- REQUIRED WORK
From the records below, transcribe only the lines running from the one with "wf_size : m_size s <= m_capacity s;" through the one with "Proof. unfold flat.". Keep both of those end lines.

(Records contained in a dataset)
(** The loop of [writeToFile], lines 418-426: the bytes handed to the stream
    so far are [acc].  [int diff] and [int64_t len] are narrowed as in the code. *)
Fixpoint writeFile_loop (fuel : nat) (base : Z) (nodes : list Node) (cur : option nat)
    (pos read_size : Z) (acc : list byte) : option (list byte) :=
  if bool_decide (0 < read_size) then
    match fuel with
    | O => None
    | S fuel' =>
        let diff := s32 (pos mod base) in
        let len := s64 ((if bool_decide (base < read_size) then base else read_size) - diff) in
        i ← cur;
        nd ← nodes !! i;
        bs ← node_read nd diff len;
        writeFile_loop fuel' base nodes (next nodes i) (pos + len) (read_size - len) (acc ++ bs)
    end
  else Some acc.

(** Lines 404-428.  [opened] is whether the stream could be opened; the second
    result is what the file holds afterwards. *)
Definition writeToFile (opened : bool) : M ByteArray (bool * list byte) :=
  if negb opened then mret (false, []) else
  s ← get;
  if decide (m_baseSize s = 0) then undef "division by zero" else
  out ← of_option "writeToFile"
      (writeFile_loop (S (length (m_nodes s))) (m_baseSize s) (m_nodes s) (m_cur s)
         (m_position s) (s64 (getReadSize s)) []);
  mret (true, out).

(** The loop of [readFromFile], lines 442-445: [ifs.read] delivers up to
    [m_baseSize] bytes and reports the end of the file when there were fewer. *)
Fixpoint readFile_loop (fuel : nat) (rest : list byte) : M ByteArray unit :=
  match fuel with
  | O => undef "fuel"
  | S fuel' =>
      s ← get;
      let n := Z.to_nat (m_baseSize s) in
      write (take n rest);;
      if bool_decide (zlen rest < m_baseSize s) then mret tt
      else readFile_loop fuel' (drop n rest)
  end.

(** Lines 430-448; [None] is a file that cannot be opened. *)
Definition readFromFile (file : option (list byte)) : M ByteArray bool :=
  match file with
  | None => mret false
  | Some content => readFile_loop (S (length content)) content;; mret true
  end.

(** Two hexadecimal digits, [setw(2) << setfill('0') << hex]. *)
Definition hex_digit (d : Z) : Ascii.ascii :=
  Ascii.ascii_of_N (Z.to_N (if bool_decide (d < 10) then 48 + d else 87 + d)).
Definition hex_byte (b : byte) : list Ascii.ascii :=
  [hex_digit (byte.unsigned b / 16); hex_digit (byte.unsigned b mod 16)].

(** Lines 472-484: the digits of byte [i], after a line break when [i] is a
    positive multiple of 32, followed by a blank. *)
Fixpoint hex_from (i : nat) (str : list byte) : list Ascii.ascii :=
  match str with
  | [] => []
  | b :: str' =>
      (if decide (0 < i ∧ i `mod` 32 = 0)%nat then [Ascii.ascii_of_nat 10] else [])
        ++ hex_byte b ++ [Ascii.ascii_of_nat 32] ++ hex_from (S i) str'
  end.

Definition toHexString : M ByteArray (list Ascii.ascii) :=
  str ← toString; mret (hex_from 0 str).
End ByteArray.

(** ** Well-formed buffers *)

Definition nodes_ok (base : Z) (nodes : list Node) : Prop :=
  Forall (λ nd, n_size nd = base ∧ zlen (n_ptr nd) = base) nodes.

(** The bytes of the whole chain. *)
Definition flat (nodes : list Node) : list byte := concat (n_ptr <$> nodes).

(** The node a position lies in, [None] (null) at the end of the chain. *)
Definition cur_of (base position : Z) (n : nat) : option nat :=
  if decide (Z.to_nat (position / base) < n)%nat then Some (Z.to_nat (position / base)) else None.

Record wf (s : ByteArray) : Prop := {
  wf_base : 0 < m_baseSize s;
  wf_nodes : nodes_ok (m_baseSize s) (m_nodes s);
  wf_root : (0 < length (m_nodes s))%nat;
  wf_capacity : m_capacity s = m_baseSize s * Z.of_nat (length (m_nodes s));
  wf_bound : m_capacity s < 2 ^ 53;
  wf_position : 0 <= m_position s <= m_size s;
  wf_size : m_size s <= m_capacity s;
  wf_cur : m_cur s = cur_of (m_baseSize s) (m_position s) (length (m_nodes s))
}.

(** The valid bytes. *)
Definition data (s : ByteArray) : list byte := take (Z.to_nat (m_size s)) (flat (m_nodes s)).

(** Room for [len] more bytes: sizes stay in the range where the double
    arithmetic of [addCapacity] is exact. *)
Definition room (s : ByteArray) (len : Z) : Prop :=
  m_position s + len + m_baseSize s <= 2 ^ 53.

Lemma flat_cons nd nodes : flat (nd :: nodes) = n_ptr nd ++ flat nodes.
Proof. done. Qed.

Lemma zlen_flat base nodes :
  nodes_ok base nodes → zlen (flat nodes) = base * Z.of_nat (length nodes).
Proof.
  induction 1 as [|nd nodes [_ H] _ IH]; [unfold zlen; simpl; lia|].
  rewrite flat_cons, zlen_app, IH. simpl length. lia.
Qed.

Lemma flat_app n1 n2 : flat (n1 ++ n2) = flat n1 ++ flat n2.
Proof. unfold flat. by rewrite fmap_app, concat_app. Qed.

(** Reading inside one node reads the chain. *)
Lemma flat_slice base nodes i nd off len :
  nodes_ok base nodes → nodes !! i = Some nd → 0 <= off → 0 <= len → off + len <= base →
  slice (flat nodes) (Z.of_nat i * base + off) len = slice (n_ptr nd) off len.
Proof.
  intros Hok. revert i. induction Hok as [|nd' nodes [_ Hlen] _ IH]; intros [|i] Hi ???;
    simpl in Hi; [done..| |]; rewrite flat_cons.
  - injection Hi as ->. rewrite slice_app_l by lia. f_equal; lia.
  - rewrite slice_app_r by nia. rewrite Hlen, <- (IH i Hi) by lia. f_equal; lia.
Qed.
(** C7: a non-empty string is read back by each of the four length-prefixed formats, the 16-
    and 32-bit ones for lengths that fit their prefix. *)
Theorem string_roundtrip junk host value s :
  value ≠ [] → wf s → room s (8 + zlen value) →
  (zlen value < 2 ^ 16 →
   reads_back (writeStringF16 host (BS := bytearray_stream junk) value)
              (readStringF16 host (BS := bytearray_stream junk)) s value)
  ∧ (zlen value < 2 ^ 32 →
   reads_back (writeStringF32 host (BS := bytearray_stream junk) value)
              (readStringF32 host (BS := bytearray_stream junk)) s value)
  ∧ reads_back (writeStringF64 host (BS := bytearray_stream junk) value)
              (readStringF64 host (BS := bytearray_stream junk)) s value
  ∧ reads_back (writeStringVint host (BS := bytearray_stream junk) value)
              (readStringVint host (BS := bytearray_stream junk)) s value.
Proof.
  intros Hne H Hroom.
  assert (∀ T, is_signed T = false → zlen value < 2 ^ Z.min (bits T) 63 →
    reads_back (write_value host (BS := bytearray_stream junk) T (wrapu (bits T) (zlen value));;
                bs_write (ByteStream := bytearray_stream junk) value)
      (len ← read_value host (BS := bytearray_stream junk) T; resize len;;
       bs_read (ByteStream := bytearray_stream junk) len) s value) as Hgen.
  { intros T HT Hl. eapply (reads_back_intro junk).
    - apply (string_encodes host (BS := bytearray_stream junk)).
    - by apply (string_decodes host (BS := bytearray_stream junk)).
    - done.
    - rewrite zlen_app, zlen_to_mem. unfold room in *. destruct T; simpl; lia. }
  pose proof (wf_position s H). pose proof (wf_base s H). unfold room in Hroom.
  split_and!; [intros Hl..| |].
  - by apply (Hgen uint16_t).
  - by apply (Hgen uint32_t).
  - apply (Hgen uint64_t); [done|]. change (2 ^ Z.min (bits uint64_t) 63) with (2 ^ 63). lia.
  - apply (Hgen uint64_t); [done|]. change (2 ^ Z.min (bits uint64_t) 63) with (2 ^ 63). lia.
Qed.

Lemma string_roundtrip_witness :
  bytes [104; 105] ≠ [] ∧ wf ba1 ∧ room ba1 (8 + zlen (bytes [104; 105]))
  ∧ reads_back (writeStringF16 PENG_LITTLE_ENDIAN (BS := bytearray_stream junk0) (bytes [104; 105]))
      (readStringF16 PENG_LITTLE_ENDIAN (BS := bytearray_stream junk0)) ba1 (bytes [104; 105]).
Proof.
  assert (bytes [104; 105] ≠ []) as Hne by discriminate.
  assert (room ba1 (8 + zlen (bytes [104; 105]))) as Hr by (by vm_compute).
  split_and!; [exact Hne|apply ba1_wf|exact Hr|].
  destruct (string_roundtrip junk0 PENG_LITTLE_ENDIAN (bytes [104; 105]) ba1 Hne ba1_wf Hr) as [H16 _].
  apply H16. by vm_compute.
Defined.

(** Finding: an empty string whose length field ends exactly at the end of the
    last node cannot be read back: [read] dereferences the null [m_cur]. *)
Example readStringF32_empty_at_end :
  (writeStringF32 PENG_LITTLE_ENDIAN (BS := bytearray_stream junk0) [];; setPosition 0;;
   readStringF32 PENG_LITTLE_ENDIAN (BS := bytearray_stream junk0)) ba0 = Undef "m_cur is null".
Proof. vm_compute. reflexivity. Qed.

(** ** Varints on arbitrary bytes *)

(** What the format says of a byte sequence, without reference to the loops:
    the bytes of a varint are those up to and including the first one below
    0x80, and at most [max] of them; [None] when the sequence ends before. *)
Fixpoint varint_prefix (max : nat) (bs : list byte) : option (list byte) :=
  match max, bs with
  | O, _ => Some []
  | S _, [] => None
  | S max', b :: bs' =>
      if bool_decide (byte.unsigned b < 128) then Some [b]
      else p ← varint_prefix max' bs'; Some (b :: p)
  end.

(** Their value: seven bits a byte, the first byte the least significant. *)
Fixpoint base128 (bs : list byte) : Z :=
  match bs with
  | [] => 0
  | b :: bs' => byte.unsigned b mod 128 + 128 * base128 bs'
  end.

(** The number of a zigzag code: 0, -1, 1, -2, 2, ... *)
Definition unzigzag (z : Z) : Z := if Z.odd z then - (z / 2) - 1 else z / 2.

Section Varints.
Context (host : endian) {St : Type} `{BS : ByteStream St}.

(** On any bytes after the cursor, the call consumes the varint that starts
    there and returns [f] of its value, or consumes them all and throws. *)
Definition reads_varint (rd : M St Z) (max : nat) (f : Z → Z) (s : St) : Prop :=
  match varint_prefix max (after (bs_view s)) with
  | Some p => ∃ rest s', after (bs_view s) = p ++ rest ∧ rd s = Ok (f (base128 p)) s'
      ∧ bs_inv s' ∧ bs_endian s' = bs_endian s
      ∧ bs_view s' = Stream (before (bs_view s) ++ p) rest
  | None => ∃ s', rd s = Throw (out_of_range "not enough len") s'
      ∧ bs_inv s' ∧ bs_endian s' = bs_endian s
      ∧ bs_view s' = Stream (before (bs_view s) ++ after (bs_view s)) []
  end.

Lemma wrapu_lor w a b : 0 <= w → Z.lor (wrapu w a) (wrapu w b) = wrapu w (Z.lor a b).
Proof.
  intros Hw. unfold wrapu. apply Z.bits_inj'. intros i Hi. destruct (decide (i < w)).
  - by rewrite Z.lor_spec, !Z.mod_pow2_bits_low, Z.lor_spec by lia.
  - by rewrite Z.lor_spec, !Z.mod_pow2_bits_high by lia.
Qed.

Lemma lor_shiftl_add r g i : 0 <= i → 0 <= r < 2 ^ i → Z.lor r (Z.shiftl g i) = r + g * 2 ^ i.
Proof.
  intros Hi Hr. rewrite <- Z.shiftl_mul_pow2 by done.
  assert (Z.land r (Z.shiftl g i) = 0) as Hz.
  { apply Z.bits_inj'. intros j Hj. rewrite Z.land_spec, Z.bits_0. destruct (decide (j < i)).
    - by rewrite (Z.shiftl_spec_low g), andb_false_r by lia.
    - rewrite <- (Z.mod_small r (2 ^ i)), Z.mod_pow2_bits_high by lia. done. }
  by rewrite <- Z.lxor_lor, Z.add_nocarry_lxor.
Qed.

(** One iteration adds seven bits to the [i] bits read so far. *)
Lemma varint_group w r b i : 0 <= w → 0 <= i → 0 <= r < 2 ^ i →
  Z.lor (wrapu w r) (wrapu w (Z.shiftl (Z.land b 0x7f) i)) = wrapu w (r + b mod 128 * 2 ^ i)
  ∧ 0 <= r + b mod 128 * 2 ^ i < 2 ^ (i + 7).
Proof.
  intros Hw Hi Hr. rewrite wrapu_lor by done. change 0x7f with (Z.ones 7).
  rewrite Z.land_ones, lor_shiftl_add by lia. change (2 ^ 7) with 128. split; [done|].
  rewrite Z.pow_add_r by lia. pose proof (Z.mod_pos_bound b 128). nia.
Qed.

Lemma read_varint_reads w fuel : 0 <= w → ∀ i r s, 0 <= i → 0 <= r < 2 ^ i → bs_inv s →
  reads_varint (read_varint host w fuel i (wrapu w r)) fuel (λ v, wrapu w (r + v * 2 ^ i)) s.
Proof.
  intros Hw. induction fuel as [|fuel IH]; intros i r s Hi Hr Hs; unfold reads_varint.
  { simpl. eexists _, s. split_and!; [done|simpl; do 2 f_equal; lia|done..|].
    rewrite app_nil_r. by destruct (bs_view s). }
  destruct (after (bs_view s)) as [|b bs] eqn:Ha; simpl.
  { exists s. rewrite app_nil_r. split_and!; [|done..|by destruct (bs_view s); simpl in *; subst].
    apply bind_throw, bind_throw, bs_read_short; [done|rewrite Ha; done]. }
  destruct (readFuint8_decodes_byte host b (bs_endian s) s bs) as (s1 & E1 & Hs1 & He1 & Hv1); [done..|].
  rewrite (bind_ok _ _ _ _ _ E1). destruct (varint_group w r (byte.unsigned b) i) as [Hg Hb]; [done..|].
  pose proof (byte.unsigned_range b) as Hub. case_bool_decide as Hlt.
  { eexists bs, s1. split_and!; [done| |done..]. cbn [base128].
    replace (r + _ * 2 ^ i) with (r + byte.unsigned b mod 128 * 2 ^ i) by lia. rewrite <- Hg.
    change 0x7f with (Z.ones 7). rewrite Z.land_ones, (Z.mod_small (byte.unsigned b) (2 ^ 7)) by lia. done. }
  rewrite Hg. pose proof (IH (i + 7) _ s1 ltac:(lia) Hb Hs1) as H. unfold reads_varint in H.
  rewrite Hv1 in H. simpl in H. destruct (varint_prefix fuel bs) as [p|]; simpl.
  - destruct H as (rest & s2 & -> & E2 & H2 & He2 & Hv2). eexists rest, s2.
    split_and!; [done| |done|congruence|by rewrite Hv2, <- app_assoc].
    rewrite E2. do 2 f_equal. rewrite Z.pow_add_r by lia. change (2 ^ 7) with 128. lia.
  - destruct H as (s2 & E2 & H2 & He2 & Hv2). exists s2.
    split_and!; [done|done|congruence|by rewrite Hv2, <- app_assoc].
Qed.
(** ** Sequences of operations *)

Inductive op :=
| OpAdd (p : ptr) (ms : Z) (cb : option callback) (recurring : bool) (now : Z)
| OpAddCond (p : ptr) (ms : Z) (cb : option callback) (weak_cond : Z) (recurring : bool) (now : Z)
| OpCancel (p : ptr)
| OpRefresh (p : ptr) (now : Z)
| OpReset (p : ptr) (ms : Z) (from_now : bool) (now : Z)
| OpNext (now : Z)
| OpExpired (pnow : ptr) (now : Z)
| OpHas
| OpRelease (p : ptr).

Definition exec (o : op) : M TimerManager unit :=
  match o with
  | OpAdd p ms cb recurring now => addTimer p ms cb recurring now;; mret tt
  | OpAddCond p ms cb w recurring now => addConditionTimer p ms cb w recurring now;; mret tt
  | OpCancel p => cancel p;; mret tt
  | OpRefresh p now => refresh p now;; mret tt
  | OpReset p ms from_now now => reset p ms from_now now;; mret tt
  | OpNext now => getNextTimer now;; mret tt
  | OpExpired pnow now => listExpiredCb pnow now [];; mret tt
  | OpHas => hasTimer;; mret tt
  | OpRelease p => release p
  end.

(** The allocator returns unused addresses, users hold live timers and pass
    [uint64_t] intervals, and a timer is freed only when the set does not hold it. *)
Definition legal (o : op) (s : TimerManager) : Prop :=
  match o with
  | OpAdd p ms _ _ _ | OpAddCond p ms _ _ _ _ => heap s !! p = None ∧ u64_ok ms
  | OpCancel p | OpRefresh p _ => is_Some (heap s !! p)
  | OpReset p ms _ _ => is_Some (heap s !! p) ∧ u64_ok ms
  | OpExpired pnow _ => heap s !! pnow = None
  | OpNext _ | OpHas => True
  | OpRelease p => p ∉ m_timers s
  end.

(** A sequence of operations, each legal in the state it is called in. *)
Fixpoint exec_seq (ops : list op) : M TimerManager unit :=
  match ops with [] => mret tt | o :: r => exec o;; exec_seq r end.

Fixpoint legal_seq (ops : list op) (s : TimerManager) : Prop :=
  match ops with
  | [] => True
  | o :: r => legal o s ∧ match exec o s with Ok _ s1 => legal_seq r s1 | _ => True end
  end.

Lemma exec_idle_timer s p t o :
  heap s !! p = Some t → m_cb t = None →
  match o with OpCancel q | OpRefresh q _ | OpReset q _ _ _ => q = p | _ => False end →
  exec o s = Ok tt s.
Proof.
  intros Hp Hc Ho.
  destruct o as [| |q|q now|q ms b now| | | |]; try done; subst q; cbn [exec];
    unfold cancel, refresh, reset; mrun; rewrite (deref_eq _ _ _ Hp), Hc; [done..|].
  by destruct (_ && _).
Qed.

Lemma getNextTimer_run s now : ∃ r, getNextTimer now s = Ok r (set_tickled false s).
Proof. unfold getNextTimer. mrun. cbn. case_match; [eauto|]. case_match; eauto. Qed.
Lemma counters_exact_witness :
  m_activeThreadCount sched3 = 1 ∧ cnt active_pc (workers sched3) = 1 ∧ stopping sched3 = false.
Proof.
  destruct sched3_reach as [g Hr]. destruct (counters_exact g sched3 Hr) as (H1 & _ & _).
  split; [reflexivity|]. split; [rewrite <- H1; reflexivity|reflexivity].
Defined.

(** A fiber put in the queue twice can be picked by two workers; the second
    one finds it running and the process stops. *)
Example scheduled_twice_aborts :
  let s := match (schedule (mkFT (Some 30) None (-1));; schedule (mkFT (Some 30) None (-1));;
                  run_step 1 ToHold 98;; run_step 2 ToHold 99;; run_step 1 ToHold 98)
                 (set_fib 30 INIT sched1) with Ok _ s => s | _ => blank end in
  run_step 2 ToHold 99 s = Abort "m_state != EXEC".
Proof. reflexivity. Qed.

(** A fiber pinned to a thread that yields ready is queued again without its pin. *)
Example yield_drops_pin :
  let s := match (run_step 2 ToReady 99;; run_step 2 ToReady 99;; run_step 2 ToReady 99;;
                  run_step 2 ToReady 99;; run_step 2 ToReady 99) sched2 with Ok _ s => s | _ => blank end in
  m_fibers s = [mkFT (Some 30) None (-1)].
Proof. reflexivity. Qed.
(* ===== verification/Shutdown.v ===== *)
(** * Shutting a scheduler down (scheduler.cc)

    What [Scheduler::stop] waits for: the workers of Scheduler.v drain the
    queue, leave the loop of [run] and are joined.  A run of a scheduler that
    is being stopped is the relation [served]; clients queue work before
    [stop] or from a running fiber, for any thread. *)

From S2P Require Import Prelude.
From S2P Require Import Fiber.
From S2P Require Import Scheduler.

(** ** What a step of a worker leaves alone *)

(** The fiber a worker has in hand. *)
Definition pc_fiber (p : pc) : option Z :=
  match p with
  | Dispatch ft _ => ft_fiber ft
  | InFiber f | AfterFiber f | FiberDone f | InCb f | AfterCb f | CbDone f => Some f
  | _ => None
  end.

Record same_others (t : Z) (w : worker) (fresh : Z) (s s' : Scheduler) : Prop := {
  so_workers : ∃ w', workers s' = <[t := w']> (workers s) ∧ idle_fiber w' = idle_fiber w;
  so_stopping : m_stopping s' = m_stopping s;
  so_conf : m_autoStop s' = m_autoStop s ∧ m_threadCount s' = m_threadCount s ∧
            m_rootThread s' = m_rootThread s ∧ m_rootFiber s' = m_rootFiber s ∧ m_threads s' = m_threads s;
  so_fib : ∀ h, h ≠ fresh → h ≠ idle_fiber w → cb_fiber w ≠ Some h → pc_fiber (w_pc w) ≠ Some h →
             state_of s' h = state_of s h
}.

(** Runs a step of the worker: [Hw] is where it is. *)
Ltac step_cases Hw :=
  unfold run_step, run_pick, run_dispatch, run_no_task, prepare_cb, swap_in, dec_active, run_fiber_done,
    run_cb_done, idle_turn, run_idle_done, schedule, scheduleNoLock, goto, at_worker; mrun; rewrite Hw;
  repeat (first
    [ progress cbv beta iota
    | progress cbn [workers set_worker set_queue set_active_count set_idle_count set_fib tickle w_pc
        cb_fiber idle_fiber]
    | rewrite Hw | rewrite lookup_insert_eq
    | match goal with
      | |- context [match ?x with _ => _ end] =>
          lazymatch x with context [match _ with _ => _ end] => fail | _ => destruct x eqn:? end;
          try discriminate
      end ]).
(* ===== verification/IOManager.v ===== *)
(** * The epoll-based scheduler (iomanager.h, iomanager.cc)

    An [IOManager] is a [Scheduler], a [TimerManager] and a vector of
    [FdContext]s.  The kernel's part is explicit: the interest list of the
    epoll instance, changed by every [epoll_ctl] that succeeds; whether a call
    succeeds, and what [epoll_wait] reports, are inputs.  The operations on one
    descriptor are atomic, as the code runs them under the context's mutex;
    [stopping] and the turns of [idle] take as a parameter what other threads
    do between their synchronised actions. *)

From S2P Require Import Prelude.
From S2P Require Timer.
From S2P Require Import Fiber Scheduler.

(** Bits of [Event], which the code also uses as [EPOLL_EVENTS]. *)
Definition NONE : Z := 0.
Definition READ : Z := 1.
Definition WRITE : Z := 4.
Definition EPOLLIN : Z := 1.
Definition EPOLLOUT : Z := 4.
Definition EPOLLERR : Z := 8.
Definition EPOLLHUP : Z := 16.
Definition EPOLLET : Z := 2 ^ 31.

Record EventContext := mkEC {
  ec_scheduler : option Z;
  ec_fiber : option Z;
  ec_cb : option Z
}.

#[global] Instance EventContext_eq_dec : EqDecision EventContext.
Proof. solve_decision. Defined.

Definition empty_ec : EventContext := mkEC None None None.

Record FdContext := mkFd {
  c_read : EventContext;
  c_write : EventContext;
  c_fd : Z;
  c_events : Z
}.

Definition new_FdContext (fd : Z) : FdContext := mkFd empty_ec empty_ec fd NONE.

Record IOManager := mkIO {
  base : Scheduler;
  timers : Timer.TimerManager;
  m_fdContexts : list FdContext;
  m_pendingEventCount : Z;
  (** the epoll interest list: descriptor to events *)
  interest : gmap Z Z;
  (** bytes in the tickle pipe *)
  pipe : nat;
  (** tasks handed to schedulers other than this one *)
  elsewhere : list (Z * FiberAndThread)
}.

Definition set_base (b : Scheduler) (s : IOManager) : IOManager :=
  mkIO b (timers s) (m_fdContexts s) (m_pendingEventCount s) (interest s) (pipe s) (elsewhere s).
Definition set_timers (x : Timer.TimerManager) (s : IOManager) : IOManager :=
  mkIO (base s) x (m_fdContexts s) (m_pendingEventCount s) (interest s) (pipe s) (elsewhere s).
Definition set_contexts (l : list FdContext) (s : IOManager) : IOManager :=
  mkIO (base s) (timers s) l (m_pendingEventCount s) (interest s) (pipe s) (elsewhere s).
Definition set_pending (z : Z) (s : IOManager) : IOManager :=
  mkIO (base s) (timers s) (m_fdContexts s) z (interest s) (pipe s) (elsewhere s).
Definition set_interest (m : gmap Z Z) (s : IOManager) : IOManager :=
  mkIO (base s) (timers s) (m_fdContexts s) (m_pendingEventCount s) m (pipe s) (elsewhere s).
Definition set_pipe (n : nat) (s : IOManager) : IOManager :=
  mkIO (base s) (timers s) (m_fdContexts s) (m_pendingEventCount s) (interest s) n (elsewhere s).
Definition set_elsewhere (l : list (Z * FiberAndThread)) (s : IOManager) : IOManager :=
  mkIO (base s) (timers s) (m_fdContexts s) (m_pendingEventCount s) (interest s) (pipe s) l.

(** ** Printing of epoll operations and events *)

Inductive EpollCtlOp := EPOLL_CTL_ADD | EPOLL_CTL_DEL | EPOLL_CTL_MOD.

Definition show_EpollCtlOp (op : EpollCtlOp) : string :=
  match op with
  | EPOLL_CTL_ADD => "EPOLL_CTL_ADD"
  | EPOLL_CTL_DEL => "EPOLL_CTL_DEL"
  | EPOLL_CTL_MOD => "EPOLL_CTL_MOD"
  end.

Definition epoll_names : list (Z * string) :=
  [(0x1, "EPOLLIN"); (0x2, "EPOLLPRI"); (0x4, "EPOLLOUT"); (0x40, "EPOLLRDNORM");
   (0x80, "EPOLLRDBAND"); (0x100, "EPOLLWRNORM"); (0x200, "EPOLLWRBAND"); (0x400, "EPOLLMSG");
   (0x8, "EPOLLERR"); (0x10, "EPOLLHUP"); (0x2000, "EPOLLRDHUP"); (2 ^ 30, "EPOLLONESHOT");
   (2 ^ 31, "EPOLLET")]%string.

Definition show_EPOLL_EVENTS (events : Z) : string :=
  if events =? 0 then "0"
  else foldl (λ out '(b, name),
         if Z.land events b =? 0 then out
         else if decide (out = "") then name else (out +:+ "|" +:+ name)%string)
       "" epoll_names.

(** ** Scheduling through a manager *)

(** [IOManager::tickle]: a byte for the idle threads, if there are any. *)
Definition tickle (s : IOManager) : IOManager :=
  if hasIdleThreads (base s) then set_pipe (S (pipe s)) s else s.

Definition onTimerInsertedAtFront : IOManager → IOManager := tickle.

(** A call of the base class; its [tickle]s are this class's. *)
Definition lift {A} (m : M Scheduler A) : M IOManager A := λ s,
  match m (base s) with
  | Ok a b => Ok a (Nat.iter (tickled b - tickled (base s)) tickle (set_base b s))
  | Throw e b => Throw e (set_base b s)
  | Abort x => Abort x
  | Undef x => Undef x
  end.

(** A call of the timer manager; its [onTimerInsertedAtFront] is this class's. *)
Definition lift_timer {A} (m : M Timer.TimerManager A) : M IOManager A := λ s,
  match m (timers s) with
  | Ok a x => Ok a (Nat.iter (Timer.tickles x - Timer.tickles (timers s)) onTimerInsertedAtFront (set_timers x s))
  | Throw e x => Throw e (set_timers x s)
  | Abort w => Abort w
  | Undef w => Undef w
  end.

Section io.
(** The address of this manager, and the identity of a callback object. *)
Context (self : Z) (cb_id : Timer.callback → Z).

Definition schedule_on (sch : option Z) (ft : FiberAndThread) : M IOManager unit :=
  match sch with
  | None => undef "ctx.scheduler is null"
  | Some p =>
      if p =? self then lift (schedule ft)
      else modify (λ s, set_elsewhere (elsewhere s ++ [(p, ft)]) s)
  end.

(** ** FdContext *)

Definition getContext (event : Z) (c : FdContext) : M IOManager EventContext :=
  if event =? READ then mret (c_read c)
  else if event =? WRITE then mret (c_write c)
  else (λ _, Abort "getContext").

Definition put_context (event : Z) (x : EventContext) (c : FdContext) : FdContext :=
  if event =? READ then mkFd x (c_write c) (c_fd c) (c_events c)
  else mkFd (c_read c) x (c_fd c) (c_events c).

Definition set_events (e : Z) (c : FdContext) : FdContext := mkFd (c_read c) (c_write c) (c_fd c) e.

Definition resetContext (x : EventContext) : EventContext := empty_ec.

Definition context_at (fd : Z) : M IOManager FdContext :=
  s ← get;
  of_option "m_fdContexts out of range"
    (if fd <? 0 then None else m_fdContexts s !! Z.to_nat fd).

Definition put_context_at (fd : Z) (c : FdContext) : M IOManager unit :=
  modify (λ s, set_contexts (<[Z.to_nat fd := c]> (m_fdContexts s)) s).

- EXERCISE ANSWER
  wf_size : m_size s <= m_capacity s;
  wf_cur : m_cur s = cur_of (m_baseSize s) (m_position s) (length (m_nodes s))
}.

(** The valid bytes. *)
Definition data (s : ByteArray) : list byte := take (Z.to_nat (m_size s)) (flat (m_nodes s)).

(** Room for [len] more bytes: sizes stay in the range where the double
    arithmetic of [addCapacity] is exact. *)
Definition room (s : ByteArray) (len : Z) : Prop :=
  m_position s + len + m_baseSize s <= 2 ^ 53.

Lemma flat_cons nd nodes : flat (nd :: nodes) = n_ptr nd ++ flat nodes.
Proof. done. Qed.

Lemma zlen_flat base nodes :
  nodes_ok base nodes → zlen (flat nodes) = base * Z.of_nat (length nodes).
Proof.
  induction 1 as [|nd nodes [_ H] _ IH]; [unfold zlen; simpl; lia|].
  rewrite flat_cons, zlen_app, IH. simpl length. lia.
Qed.

Lemma flat_app n1 n2 : flat (n1 ++ n2) = flat n1 ++ flat n2.
Proof. unfold flat. by rewrite fmap_app, concat_app. Qed.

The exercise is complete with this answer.